### [Provided information]
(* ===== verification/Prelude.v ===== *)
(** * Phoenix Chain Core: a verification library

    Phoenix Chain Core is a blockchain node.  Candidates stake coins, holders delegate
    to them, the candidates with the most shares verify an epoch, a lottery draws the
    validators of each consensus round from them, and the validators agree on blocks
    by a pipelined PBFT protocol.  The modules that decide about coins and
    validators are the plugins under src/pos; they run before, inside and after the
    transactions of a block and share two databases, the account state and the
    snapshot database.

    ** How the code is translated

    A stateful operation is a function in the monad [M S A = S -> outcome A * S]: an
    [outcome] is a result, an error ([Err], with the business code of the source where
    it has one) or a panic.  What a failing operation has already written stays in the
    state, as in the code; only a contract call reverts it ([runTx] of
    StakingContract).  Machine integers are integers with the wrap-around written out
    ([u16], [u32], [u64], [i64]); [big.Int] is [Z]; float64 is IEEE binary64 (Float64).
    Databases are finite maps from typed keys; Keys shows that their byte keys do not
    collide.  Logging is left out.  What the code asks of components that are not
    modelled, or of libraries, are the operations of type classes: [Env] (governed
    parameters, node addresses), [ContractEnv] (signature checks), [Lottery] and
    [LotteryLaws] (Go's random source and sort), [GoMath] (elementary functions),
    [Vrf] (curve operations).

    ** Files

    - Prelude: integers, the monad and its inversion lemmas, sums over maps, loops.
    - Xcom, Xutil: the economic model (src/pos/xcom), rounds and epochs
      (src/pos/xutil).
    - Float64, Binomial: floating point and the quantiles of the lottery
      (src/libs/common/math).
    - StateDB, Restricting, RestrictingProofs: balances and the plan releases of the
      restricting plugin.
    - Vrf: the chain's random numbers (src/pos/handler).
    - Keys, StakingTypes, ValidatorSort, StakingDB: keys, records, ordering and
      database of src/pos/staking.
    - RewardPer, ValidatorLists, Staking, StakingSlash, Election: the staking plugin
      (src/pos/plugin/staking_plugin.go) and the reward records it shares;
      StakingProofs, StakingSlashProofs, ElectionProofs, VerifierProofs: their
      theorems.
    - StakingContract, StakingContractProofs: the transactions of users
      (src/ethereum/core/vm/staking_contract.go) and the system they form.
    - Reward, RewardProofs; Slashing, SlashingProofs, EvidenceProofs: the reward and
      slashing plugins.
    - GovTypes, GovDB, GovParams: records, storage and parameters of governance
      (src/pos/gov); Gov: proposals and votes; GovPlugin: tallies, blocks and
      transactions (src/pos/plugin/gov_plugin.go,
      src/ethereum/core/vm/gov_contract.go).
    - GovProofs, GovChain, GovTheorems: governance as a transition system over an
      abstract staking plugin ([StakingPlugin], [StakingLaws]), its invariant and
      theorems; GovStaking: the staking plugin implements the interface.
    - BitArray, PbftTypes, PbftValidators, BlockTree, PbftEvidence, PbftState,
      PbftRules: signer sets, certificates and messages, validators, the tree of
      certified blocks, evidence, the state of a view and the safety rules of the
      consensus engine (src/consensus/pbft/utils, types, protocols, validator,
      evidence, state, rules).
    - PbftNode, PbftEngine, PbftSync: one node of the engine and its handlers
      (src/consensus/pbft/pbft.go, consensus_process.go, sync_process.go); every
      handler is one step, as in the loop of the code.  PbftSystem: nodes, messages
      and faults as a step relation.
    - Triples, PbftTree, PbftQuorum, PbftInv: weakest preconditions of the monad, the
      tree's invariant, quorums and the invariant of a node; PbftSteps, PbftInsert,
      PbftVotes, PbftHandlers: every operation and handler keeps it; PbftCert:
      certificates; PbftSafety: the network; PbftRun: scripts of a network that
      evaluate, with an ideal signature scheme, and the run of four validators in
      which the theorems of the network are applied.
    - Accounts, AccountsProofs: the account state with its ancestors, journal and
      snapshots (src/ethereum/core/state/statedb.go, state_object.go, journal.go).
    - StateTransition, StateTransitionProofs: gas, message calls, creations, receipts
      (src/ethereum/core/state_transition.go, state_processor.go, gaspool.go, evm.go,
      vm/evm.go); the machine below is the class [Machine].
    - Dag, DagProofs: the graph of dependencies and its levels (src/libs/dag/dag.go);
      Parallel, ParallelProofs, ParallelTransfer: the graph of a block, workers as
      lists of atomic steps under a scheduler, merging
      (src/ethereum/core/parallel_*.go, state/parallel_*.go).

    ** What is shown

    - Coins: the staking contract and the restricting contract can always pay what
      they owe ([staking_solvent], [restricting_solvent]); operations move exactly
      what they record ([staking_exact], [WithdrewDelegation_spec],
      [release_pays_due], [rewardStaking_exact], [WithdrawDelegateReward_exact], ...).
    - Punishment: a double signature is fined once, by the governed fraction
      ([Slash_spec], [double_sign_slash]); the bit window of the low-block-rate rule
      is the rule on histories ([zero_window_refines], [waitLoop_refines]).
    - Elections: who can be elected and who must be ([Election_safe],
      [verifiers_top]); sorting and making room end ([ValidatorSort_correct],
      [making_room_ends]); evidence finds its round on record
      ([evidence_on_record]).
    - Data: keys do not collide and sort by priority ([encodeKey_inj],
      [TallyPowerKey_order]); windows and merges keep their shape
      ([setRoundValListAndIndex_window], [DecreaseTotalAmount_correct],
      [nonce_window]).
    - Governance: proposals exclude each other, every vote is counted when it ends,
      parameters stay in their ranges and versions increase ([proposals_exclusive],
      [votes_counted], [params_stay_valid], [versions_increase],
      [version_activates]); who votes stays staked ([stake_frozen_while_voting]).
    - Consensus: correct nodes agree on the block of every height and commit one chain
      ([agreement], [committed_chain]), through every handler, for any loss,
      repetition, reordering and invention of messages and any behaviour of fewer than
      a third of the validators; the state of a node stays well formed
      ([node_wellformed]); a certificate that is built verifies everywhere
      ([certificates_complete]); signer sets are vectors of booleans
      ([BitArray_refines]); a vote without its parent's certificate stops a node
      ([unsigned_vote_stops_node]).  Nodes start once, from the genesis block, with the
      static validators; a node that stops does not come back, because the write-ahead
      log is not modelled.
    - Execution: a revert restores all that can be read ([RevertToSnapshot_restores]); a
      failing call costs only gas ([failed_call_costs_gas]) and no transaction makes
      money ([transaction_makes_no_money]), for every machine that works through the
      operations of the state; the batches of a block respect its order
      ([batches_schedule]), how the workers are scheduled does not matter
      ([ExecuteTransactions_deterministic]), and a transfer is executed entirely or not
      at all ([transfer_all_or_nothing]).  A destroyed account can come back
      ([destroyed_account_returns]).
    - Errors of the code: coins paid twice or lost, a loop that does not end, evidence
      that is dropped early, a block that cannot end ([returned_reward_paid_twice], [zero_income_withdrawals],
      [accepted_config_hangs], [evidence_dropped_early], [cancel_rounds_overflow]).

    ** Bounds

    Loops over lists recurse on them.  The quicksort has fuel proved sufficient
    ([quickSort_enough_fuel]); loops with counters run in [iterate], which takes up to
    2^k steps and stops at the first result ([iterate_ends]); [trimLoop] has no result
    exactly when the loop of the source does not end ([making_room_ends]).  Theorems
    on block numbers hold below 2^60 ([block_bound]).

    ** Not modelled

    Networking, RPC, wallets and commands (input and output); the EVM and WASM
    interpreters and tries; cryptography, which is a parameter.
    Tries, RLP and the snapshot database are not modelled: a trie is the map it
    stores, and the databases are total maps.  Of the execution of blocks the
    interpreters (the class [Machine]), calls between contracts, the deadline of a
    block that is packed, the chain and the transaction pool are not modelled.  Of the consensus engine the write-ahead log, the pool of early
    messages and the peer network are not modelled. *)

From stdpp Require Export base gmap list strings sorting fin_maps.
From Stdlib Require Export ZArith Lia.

### [Task to complete]
Wherever a line above contains the string "governed", copy that line.

### [Answer space]
    modelled, or of libraries, are the operations of type classes: [Env] (governed
    - Punishment: a double signature is fined once, by the governed fraction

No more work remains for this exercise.